We made it! Vaccines are being distributed! Families are reuniting! Life is returning to a sense of normalcy!
Right? Haven’t we reached the “post-pandemic” point of this worldwide catastrophe? Can’t it be implied since restrictions are vanishing and all my friends are receiving the vaccine?
The reality of a “post-pandemic” is both a valid and reasonable beacon of hope for the world. There is an innate desire to move forward and leave the struggles of the past year behind as it has left a lasting impact on all of our lives. But believing that we have now entered this “post-pandemic” life is dangerous.
According to CNN, India reported 349,691 new cases of COVID-19 on April 24 alone, a new record after reaching record-breaking numbers of cases for three consecutive days. With the dramatic increase of infections and deaths from the virus, attention has been turned to the rate of vaccinations within India and the lack of resources for vaccines. Compared to the 226 million administered vaccines in the United States, less than 2% of India’s entire population has been fully vaccinated.
Although Americans 16 years of age or older are eligible to receive the vaccine, other countries around the world are still struggling to combat the spread of the virus. Variants and mutations of the virus have been reported, human error has resulted in the waste of effective vaccines, and some individuals refused to be vaccinated.
It is important to understand that despite the progress we are seeing in our own cities and states, we do not live in a bubble. The pandemic continues to be a nightmarish reality that is still taking the lives of our loved ones, forcing local businesses to close their doors for good, and is depleting medical resources and hospital space. We cannot let ourselves dismiss the rampage of COVID-19 across the globe.

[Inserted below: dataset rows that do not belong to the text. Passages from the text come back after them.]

Lemma session_keys_agree_witness :
  exists s' r' cs' cr',
    @ssh_generate_session_keys calloc_allocator N_bignum (KdfDemo.hash true) Demo.random Z (KdfDemo.exchanged false)
      = Some (0, s') /\ next_crypto s' = Some cs'
    /\ @ssh_generate_session_keys calloc_allocator N_bignum (KdfDemo.hash true) Demo.random Z (KdfDemo.exchanged true)
      = Some (0, r') /\ next_crypto r' = Some cr'
    /\ encryptkey (keys (upper s')) = decryptkey (keys (upper r'))
    /\ decryptkey (keys (upper s')) = encryptkey (keys (upper r'))
    /\ encryptIV (keys (upper s')) = decryptIV (keys (upper r'))
    /\ decryptIV (keys (upper s')) = encryptIV (keys (upper r'))
    /\ encryptMAC cs' = decryptMAC cr' /\ decryptMAC cs' = encryptMAC cr'
    /\ zlen (encryptkey (keys (upper s'))) = keysize (c_ops KdfDemo.cipher) / 8
    /\ zlen (decryptkey (keys (upper s'))) = keysize (c_ops KdfDemo.cipher) / 8
    /\ zlen (encryptIV (keys (upper s'))) = md_len SSH_KDF_SHA256
    /\ zlen (encryptMAC cs') = hmac_key_len (out_hmac KdfDemo.crypto).
Proof.
  apply (@session_keys_agree calloc_allocator N_bignum (KdfDemo.hash true) Demo.random Z (KdfDemo.exchanged false)
    (KdfDemo.exchanged true) KdfDemo.crypto KdfDemo.crypto KdfDemo.secret KdfDemo.secret KdfDemo.cipher KdfDemo.cipher
    KdfDemo.cipher KdfDemo.cipher SSH_KDF_SHA256 KdfDemo.h KdfDemo.id);
    [apply KdfDemo.calloc_never_fails|reflexivity|reflexivity|apply KdfDemo.exchanged_ready..|reflexivity
    |reflexivity|reflexivity|reflexivity|reflexivity].
Defined.
Lemma encode_app_inj f g x y :
  same_shape f g -> zlen (encode f) < 2 ^ 32 -> zlen (encode g) < 2 ^ 32 ->
  encode f ++ x = encode g ++ y -> encode f = encode g /\ x = y.
Proof.
  intros [Hc Hd] Hf Hg He.
  assert (Hlv : forall a b, zlen (lv a) < 2 ^ 32 -> zlen (lv b) < 2 ^ 32 -> lv a ++ x = lv b ++ y ->
    lv a = lv b /\ x = y).
  { intros a b Ha Hb Hab. rewrite zlen_lv in *. apply lv_app_inj in Hab as [-> ->]; (done || lia). }
  assert (Hfix : forall a b : bytes, zlen a = zlen b -> a ++ x = b ++ y -> a = b /\ x = y).
  { intros a b Hl Hab. apply app_inj_1 in Hab; [done|]. unfold zlen in Hl. lia. }
  destruct f, g; try discriminate Hc; cbn [encode] in *; first [by apply Hlv|apply Hfix; [|done]];
    (done || by rewrite !zlen_be_bytes).
Qed.

Lemma fields_encode_inj fs gs x y :
  Forall2 same_shape fs gs -> zlen (fields_encode fs) < 2 ^ 32 -> zlen (fields_encode gs) < 2 ^ 32 ->
  fields_encode fs ++ x = fields_encode gs ++ y ->
  Forall2 (fun f g => encode f = encode g) fs gs /\ x = y.
Proof.
  intros Hs. induction Hs as [|f g fs gs Hfg Hs IH]; intros Hf Hg He.
  - split; [constructor|done].
  - rewrite fields_encode_cons, zlen_app in *.
    rewrite fields_encode_cons, <- !app_assoc in He.
    pose proof (zlen_nonneg (encode f)). pose proof (zlen_nonneg (encode g)).
    pose proof (zlen_nonneg (fields_encode fs)). pose proof (zlen_nonneg (fields_encode gs)).
    apply encode_app_inj in He as [Hfg' He]; [|done|lia|lia].
    apply IH in He as [Hall ->]; [|lia|lia]. split; [by constructor|done].
Qed.

Lemma public_fields_shape t e e' fs gs :
  public_fields t e = Some fs -> public_fields t e' = Some gs ->
  zlen (curve25519_client_pubkey e) = zlen (curve25519_client_pubkey e') ->
  zlen (curve25519_server_pubkey e) = zlen (curve25519_server_pubkey e') ->
  Forall2 same_shape fs gs.
Proof.
  intros Hf Hg Hc Hs. unfold public_fields in *.
  destruct t; repeat match goal with
    | H : mbind _ ?o = Some _ |- _ => destruct o; cbn [mbind option_bind] in H; [|discriminate H]
    end; simplify_eq; repeat constructor; done.
Qed.

Lemma transcript_inj v_c v_s i_c i_s k_s fs n v_c' v_s' i_c' i_s' k_s' gs m :
  Forall2 same_shape fs gs ->
  zlen (transcript v_c v_s i_c i_s k_s fs n) < 2 ^ 32 ->
  transcript v_c v_s i_c i_s k_s fs n = transcript v_c' v_s' i_c' i_s' k_s' gs m ->
  v_c = v_c' /\ v_s = v_s' /\ i_c = i_c' /\ i_s = i_s' /\ k_s = k_s'
  /\ Forall2 (fun f g => encode f = encode g) fs gs /\ bn_val n = bn_val m.
Proof.
  intros Hshape Hlen He. pose proof Hlen as Hlen'. rewrite He in Hlen'. unfold transcript in *.
  rewrite !zlen_app, !zlen_lv in Hlen, Hlen'.
  pose proof (zlen_nonneg v_c). pose proof (zlen_nonneg v_s). pose proof (zlen_nonneg i_c).
  pose proof (zlen_nonneg i_s). pose proof (zlen_nonneg k_s). pose proof (zlen_nonneg (fields_encode fs)).
  pose proof (zlen_nonneg (mpint n)). pose proof (zlen_nonneg v_c'). pose proof (zlen_nonneg v_s').
  pose proof (zlen_nonneg i_c'). pose proof (zlen_nonneg i_s'). pose proof (zlen_nonneg k_s').
  pose proof (zlen_nonneg (fields_encode gs)). pose proof (zlen_nonneg (mpint m)).
  apply lv_app_inj in He as [-> He]; [|lia|lia]. apply lv_app_inj in He as [-> He]; [|lia|lia].
  apply lv_app_inj in He as [-> He]; [|lia|lia]. apply lv_app_inj in He as [-> He]; [|lia|lia].
  apply lv_app_inj in He as [-> He]; [|lia|lia].
  apply fields_encode_inj in He as [Hall He]; [|done|lia|lia].
  split_and!; try done. apply mpint_inj.
  apply (f_equal (fun l => l ++ [])) in He. apply lv_app_inj in He as [? _]; [done|lia|lia].
Qed.
End Transcript.

(** ** What [ssh_make_sessionid] computes *)

Section SessionIdFacts.
Context `{Allocator} `{BignumLib} `{HashLib} `{RandomLib} {K : Type}.
Notation session := (session K prng handshake).
Implicit Type s r : session.

Lemma fields_room_le fs : fields_room fs <= zlen (fields_encode fs) + 64 * zlen fs.
Proof.
  induction fs as [|f fs IH]; [done|]. rewrite fields_room_cons, fields_encode_cons, zlen_app, zlen_cons.
  assert (field_room f <= zlen (encode f) + 64); [|lia].
  pose proof (zlen_nonneg (encode f)). destruct f; cbn [field_room]; lia.
Qed.

Lemma fields_args_le fs : zlen (fields_args fs) <= 2 * zlen fs.
Proof.
  induction fs as [|f fs IH]; [done|]. rewrite zlen_fields_args_cons, zlen_cons.
  pose proof (field_arity_pos f). lia.
Qed.

Lemma pack_step_ok b fs :
  malloc_succeeds -> buffer_wf b -> Forall field_ready fs -> fs <> [] -> zlen fs <= 8 ->
  b_used b + zlen (fields_encode fs) + 512 < BUFFER_SIZE_MAX ->
  exists b', pack_step b (fields_format fs) (fields_args fs) = Some (Next_ b')
    /\ buffer_wf b' /\ b_used b' <= b_used b + zlen (fields_encode fs)
    /\ contents b' = contents b ++ fields_encode fs.
Proof.
  intros Hm Hb Hf Hne Hn Hmax. pose proof (fields_room_le fs). pose proof (fields_args_le fs).
  pose proof Hb as [Hp Hu _ _]. pose proof (zlen_nonneg (fields_encode fs)).
  destruct (pack_fields_ok b fs) as (b' & He & Hrest); try done; try lia.
  exists b'. split; [|done]. unfold pack_step. rewrite He. done.
Qed.

Lemma add_trailer_ok b :
  malloc_succeeds -> buffer_wf b -> b_used b + 5 < BUFFER_SIZE_MAX ->
  exists b', add_trailer (Some b) = Some (Next_ b') /\ buffer_wf b' /\ contents b' = contents b ++ no_guess.
Proof.
  intros Hm Hb Hu. unfold add_trailer, ssh_buffer_add_u8, ssh_buffer_add_u32.
  destruct (add_int_ok 1 b 0) as (b1 & -> & Hb1 & Hu1 & Hc1); [done|done|lia|lia|].
  cbn [mbind option_bind]. change (0 <? 0) with false. cbv iota.
  destruct (add_int_ok 4 b1 0) as (b2 & -> & Hb2 & Hu2 & Hc2); [done|done|lia|lia|].
  cbn [mbind option_bind]. change (0 <? 0) with false. cbv iota.
  exists b2. split_and!; [done|done|]. by rewrite Hc2, Hc1, <- app_assoc.
Qed.

(** The values an exchange of type [t] has agreed on, and the transcript of one
    end: the client's proposal is complete on a server, the other has still to get
    its last two fields. *)
Record exchange_done s (c : ssh_crypto K) (t : ssh_key_exchange_e) (v_c v_s i_c i_s : bytes)
    (blob : ssh_string) (fs : list field) (n : bignum) : Prop := {
  ed_crypto : next_crypto s = Some c;
  ed_type : kex_type (upper s) = Some t;
  ed_clientbanner : clientbanner (upper s) = Some v_c;
  ed_serverbanner : serverbanner (upper s) = Some v_s;
  ed_hashbufs : exists bc bs,
    (if is_client s then (in_hashbuf (upper s), out_hashbuf (upper s))
     else (out_hashbuf (upper s), in_hashbuf (upper s))) = (Some bs, Some bc)
    /\ buffer_wf bc /\ buffer_wf bs /\ b_used bc + 5 < BUFFER_SIZE_MAX /\ b_used bs + 5 < BUFFER_SIZE_MAX
    /\ (if is_client s then contents bc ++ no_guess else contents bc) = i_c /\ contents bs ++ no_guess = i_s;
  ed_blob : server_pubkey_blob (exch (upper s)) = Some blob;
  ed_blob_wf : string_wf blob;
  ed_public : public_fields t (exch (upper s)) = Some fs;
  ed_ready : Forall field_ready fs;
  ed_curve : zlen (curve25519_client_pubkey (exch (upper s))) = 32
             /\ zlen (curve25519_server_pubkey (exch (upper s))) = 32;
  ed_secret : shared_secret (exch (upper s)) = Some n;
  ed_nonzero : bn_val n <> 0;
  ed_digest : EVP_MD_CTX_create (kex_digest t) = true;
  ed_size : zlen (transcript v_c v_s i_c i_s (string_text blob) fs n) + 1024 < BUFFER_SIZE_MAX
}.

Lemma pack_public_ok t e fs b :
  malloc_succeeds -> buffer_wf b -> public_fields t e = Some fs -> Forall field_ready fs ->
  zlen (curve25519_client_pubkey e) = 32 -> zlen (curve25519_server_pubkey e) = 32 ->
  b_used b + zlen (fields_encode fs) + 512 < BUFFER_SIZE_MAX ->
  exists b', pack_public (Some t) e b = Some (Next_ b') /\ buffer_wf b'
    /\ b_used b' <= b_used b + zlen (fields_encode fs) /\ contents b' = contents b ++ fields_encode fs.
Proof.
  intros Hm Hb Hfs Hr Hcl Hsl Hmax.
  assert (Hfin : fs <> [] /\ zlen fs <= 8).
  { unfold public_fields in Hfs.
    destruct t; repeat match goal with
      | H : mbind _ ?o = Some _ |- _ => destruct o; cbn [mbind option_bind] in H; [|discriminate H]
      end; simplify_eq; done. }
  destruct Hfin as [Hne Hlen]. destruct (pack_step_ok b fs) as (b' & He & Hrest); try done.
  exists b'. split; [|done]. rewrite <- He. clear He Hrest.
  assert (Hkey : forall n, In (FBignum n) fs -> ssh_dh_keypair_get_keys (Some n) = Next_ n).
  { intros n Hin. rewrite List.Forall_forall in Hr. destruct (Hr _ Hin) as [_ Hnz]. unfold ssh_dh_keypair_get_keys.
    rewrite bn_num_bits_spec, (proj2 (Z.eqb_neq (bn_val n) 0)) by done.
    rewrite (proj2 (Z.eqb_neq _ _)); [done|]. pose proof (Z.log2_nonneg (bn_val n)). lia. }
  unfold public_fields in Hfs. unfold pack_public, ssh_dh_get_parameters.
  destruct t; repeat match goal with
    | H : mbind _ ?o = Some _ |- _ => destruct o eqn:?; cbn [mbind option_bind] in H; [|discriminate H]
    end; simplify_eq; try reflexivity;
    unfold then_; cbn [mbind option_bind];
    repeat (rewrite Hkey by (cbn; tauto); cbn [mbind option_bind]); try reflexivity.
  all: unfold fields_args; cbn [map concat field_args app]; rewrite Hcl, Hsl; reflexivity.
Qed.
(** [poly1305_donna_mul]. *)
Definition donna_mul (r h : limbs) : limbs :=
  let s1 := u32 (l1 r * 5) in
  let s2 := u32 (l2 r * 5) in
  let s3 := u32 (l3 r * 5) in
  let s4 := u32 (l4 r * 5) in
  donna_carry
    (u64 (l0 h * l0 r + l1 h * s4 + l2 h * s3 + l3 h * s2 + l4 h * s1))
    (u64 (l0 h * l1 r + l1 h * l0 r + l2 h * s4 + l3 h * s3 + l4 h * s2))
    (u64 (l0 h * l2 r + l1 h * l1 r + l2 h * l0 r + l3 h * s4 + l4 h * s3))
    (u64 (l0 h * l3 r + l1 h * l2 r + l2 h * l1 r + l3 h * l0 r + l4 h * s4))
    (u64 (l0 h * l4 r + l1 h * l3 r + l2 h * l2 r + l3 h * l1 r + l4 h * l0 r)).

(** From [poly1305_donna_16bytes] to [poly1305_donna_finish]. *)
Fixpoint donna_blocks (fuel : nat) (r h : limbs) (m : bytes) (inlen : Z) : run limbs :=
  match fuel with
  | O => None
  | S fuel =>
      if 16 <=? inlen then
        h ← add_block (Z.shiftl 1 24) h m;
        donna_blocks fuel r (donna_mul r h) (zdrop 16 m) (inlen - 16)
      else if inlen =? 0 then Some h
      else
        final ← memcpy (zrep 16 Byte.x00) 0 m 0 inlen;
        mp ← memcpy final inlen [Byte.x01] 0 1;
        h ← add_block 0 h mp;
        donna_blocks fuel r (donna_mul r h) m 0
  end.

(** [poly1305_donna_finish], up to the choice between [h] and [g]. *)
Definition donna_finish (h : limbs) : limbs :=
  let b := Z.shiftr (l0 h) 26 in let h0 := Z.land (l0 h) 0x3ffffff in
  let h1 := u32 (l1 h + b) in let b := Z.shiftr h1 26 in let h1 := Z.land h1 0x3ffffff in
  let h2 := u32 (l2 h + b) in let b := Z.shiftr h2 26 in let h2 := Z.land h2 0x3ffffff in
  let h3 := u32 (l3 h + b) in let b := Z.shiftr h3 26 in let h3 := Z.land h3 0x3ffffff in
  let h4 := u32 (l4 h + b) in let b := Z.shiftr h4 26 in let h4 := Z.land h4 0x3ffffff in
  let h0 := u32 (h0 + u32 (b * 5)) in let b := Z.shiftr h0 26 in let h0 := Z.land h0 0x3ffffff in
  let h1 := u32 (h1 + b) in
  let g0 := u32 (h0 + 5) in let b := Z.shiftr g0 26 in let g0 := Z.land g0 0x3ffffff in
  let g1 := u32 (h1 + b) in let b := Z.shiftr g1 26 in let g1 := Z.land g1 0x3ffffff in
  let g2 := u32 (h2 + b) in let b := Z.shiftr g2 26 in let g2 := Z.land g2 0x3ffffff in
  let g3 := u32 (h3 + b) in let b := Z.shiftr g3 26 in let g3 := Z.land g3 0x3ffffff in
  let g4 := u32 (u32 (h4 + b) - Z.shiftl 1 26) in
  let b := u32 (Z.shiftr g4 31 - 1) in
  let nb := Z.lxor b 0xffffffff in
  let choose h g := Z.lor (Z.land h nb) (Z.land g b) in
  mk_limbs (choose h0 g0) (choose h1 g1) (choose h2 g2) (choose h3 g3) (choose h4 g4).

(** The tag: the second half of the key is added modulo 2^128. *)
Definition donna_tag (h : limbs) (key : bytes) : run bytes :=
  k0 ← U8TO32_LE (zdrop 16 key);
  k1 ← U8TO32_LE (zdrop 20 key);
  k2 ← U8TO32_LE (zdrop 24 key);
  k3 ← U8TO32_LE (zdrop 28 key);
  let f0 := u64 (Z.lor (l0 h) (u32 (Z.shiftl (l1 h) 26)) + k0) in
  let f1 := u64 (Z.lor (Z.shiftr (l1 h) 6) (u32 (Z.shiftl (l2 h) 20)) + k1) in
  let f2 := u64 (Z.lor (Z.shiftr (l2 h) 12) (u32 (Z.shiftl (l3 h) 14)) + k2) in
  let f3 := u64 (Z.lor (Z.shiftr (l3 h) 18) (u32 (Z.shiftl (l4 h) 8)) + k3) in
  let f1 := u64 (f1 + Z.shiftr f0 32) in
  let f2 := u64 (f2 + Z.shiftr f1 32) in
  let f3 := u64 (f3 + Z.shiftr f2 32) in
  Some (U32TO8_LE f0 ++ U32TO8_LE f1 ++ U32TO8_LE f2 ++ U32TO8_LE f3).

(** [poly1305_auth (out, m, inlen, key)]: what [out] gets. *)
Definition poly1305_auth (m : bytes) (inlen : Z) (key : bytes) : run bytes :=
  r ← clamp_key key;
  h ← donna_blocks (S (S (Z.to_nat (inlen / 16)))) r (mk_limbs 0 0 0 0 0) m inlen;
  donna_tag (donna_finish h) key.

(** ** The authenticator of RFC 8439 *)

Definition poly_p : Z := 2 ^ 130 - 5.
Definition poly_clamp (r : Z) : Z := Z.land r 0x0ffffffc0ffffffc0ffffffc0fffffff.

(** The blocks of 16 bytes, each with a byte 1 after it, the last one shorter. *)
Fixpoint poly_eval (fuel : nat) (r acc : Z) (m : bytes) : Z :=
  match fuel, m with
  | O, _ | _, [] => acc
  | S fuel, _ => poly_eval fuel r (((acc + le_val (ztake 16 m ++ [Byte.x01])) * r) mod poly_p) (zdrop 16 m)
  end.

Definition poly1305_mac (m key : bytes) : bytes :=
  let r := poly_clamp (le_val (ztake 16 key)) in
  let s := le_val (ztake 16 (zdrop 16 key)) in
  le_bytes 16 (poly_eval (length m) r 0 m + s).

(** The test vector of RFC 8439, section 2.5.2. *)
Definition rfc_key : bytes := map z2b
  [0x85; 0xd6; 0xbe; 0x78; 0x57; 0x55; 0x6d; 0x33; 0x7f; 0x44; 0x52; 0xfe; 0x42; 0xd5; 0x06; 0xa8;
   0x01; 0x03; 0x80; 0x8a; 0xfb; 0x0d; 0xb2; 0xfd; 0x4a; 0xbf; 0xf6; 0xaf; 0x41; 0x49; 0xf5; 0x1b].
Definition rfc_tag : bytes := map z2b
  [0xa8; 0x06; 0x1d; 0xc1; 0x30; 0x51; 0x36; 0xc6; 0xc2; 0x2b; 0x8b; 0xaf; 0x0c; 0x01; 0x27; 0xa9].
Definition rfc_text : bytes := cstr "Cryptographic Forum Research Group".

Example poly1305_rfc8439 : poly1305_auth rfc_text (zlen rfc_text) rfc_key = Some rfc_tag.
Proof. vm_compute. reflexivity. Qed.
Example poly1305_mac_rfc8439 : poly1305_mac rfc_text rfc_key = rfc_tag.
Proof. vm_compute. reflexivity. Qed.

(** ** Words and limbs *)

Definition val (h : limbs) : Z :=
  l0 h + 2 ^ 26 * l1 h + 2 ^ 52 * l2 h + 2 ^ 78 * l3 h + 2 ^ 104 * l4 h.
(** The public key a peer reads from the exported blob of a private key forms a key
    pair with it. *)
Theorem exported_key_pair priv :
  malloc_succeeds -> (forall l, bignum_bin2bn l <> None) -> (forall n e, RSA_public n e <> None) ->
  host_key priv -> ssh_key_is_private (Some priv) = true ->
  exists pub blob key, ssh_pki_export_privkey_to_pubkey (Some priv) = Some (Some pub)
    /\ ssh_pki_export_pubkey_blob (Some pub) = Some (SSH_OK, Some blob)
    /\ ssh_pki_import_pubkey_blob (Some blob) = Some (Some key) /\ key_pair priv key.
Proof.
  intros Hm Hbn Hrsa Hk Hp. unfold ssh_pki_export_privkey_to_pubkey. rewrite Hp.
  destruct (demoted_blob priv Hm Hrsa Hk) as (pub & rest & -> & _ & Hrest & s & name & Hname & He & Hs & Ht).
  exists pub, s. destruct Hk as [priv r Hty Hname' Hr Hn Hne Hln Hle|priv seed Hty Hname' Hpriv Hlen Hpub];
    rewrite Hname' in Hname; injection Hname as <-.
  - destruct Hrest as [(_ & r' & Hr' & ->)|[? _]]; [|congruence]. rewrite Hr in Hr'. injection Hr' as <-.
    destruct (import_plain_blob s (cstr "ssh-rsa") (lv (mpint (RSA_e r)) ++ lv (mpint (RSA_n r))) Hm Hs Ht)
      as (b & Hwf & Hc & Hi);
      [apply (bool_decide_eq_true_1 (is_cstr _)); vm_compute; reflexivity
      |rewrite Ht, !zlen_app, !zlen_lv; change (zlen (cstr "ssh-rsa")) with 7; unfold BUFFER_SIZE_MAX; lia
      |by vm_compute|reflexivity|].
    change (ssh_key_type_from_name (Some (cstr "ssh-rsa"))) with SSH_KEYTYPE_RSA in Hi.
    destruct (import_rsa_parts b (RSA_e r) (RSA_n r)) as (k & b' & Hik & Hkn & Hke); try done.
    rewrite Hik in Hi. eexists. split_and!; [reflexivity|done|exact Hi|]. by eapply (pair_rsa _ _ r k).
  - destruct Hrest as [[? _]|(_ & seed' & Hseed & ->)]; [congruence|]. rewrite Hpriv in Hseed. injection Hseed as <-.
    destruct (import_plain_blob s (cstr "ssh-ed25519") (lv (ed25519_point seed)) Hm Hs Ht)
      as (b & Hwf & Hc & Hi);
      [apply (bool_decide_eq_true_1 (is_cstr _)); vm_compute; reflexivity
      |rewrite Ht, !zlen_app, !zlen_lv, ed25519_point_size; vm_compute; reflexivity
      |by vm_compute|reflexivity|].
    change (ssh_key_type_from_name (Some (cstr "ssh-ed25519"))) with SSH_KEYTYPE_ED25519 in Hi.
    destruct (import_ed25519_parts b (ed25519_point seed) Hm Hwf Hc (ed25519_point_size seed)) as (b' & Hik).
    rewrite Hik in Hi. eexists. split_and!; [reflexivity|done|exact Hi|]. by eapply (pair_ed25519 _ _ seed).
Qed.
(** (C9) The answers of a client reach the server: when the response is made, a server that
    asked and holds no answers yet has, when its application is told, as many answers as
    the client was asked for, each the text the client gave, or the empty text where it
    gave none. *)
Theorem answers_reach_server k s :
  malloc_succeeds -> (forall l, bignum_bin2bn l <> None) -> 0 <= nprompts k <= KBDINT_MAX_PROMPT -> sending s [] ->
  (forall l, kb_answers k = Some l -> zlen l = nprompts k /\ Forall (fun a => is_cstr (default [] a) /\ zlen (default [] a) < 2 ^ 32) l) ->
  exists rc s', pack_info_response k s = Some (rc, s')
    /\ (rc = SSH_ERROR \/ exists msg, sending s' (be_bytes 1 SSH2_MSG_USERAUTH_INFO_RESPONSE ++ msg)
        /\ forall (t : cs) callbacks message_callback disconnect enqueue k0, receiving t msg ->
           kbdint (auth t) = Some k0 -> kb_answers k0 = None ->
           exists t', ua (base t') = ua (base t)
             /\ ssh_packet_userauth_info_response callbacks message_callback disconnect enqueue t SSH2_MSG_USERAUTH_INFO_RESPONSE
                = queue_answers callbacks message_callback disconnect enqueue k0 (answer_texts k) t'
             /\ zlen (answer_texts k) = nprompts k).
Proof.
  intros Hm Hbn Hn Hs Hk. destruct (pack_response_spec k s Hs) as (rc & s' & -> & Hr).
  { intros l Hl. destruct (Hk l Hl) as [Hz Hf]. split; [unfold zlen in Hz; lia|]. eapply Forall_impl; [exact Hf|]. by intros a [_ ?]. }
  assert (Hz : zlen (answer_texts k) = nprompts k).
  { unfold answer_texts. destruct (kb_answers k) as [l|]; unfold zlen.
    - destruct (Hk l eq_refl) as [Hz _]. rewrite length_map, length_take. unfold zlen in Hz. lia.
    - rewrite length_replicate. lia. }
  assert (Hcs : Forall is_cstr (answer_texts k)).
  { unfold answer_texts. destruct (kb_answers k) as [l|].
    - destruct (Hk l eq_refl) as [_ Hf]. apply Forall_fmap, Forall_take. eapply Forall_impl; [exact Hf|]. by intros a [? _].
    - apply Forall_replicate. apply (bool_decide_eq_true_1 (is_cstr _)). reflexivity. }
  do 2 eexists. split; [reflexivity|]. destruct Hr as [[-> Hs']| ->]; [right|by left].
  eexists. split; [exact Hs'|]. intros t cbs mcb disc enq k0 Ht Hk0 Ha.
  destruct (info_response_spec cbs mcb disc enq t SSH2_MSG_USERAUTH_INFO_RESPONSE k0 (answer_texts k))
    as (t' & -> & Hu); try done; [lia|by rewrite Hz|].
  by exists t'.
Qed.
End AuthFacts.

Similar to how dangerous COVID-19 has proven to be, our outlook on the pandemic can be dangerous too. You can still be an optimist and celebrate your friends and family members getting vaccinated while acknowledging that we still have responsibilities to uphold.
Continue to wear a mask in public, even if you are with friends. If you have not been vaccinated, actively seek opportunities in your surrounding area. Be aware of restrictions, and don’t let your guard down if restrictions go away.
And most of all, be grateful you are alive. Be grateful that you have the privilege to get vaccinated.
Populations around the world unfortunately cannot say the same.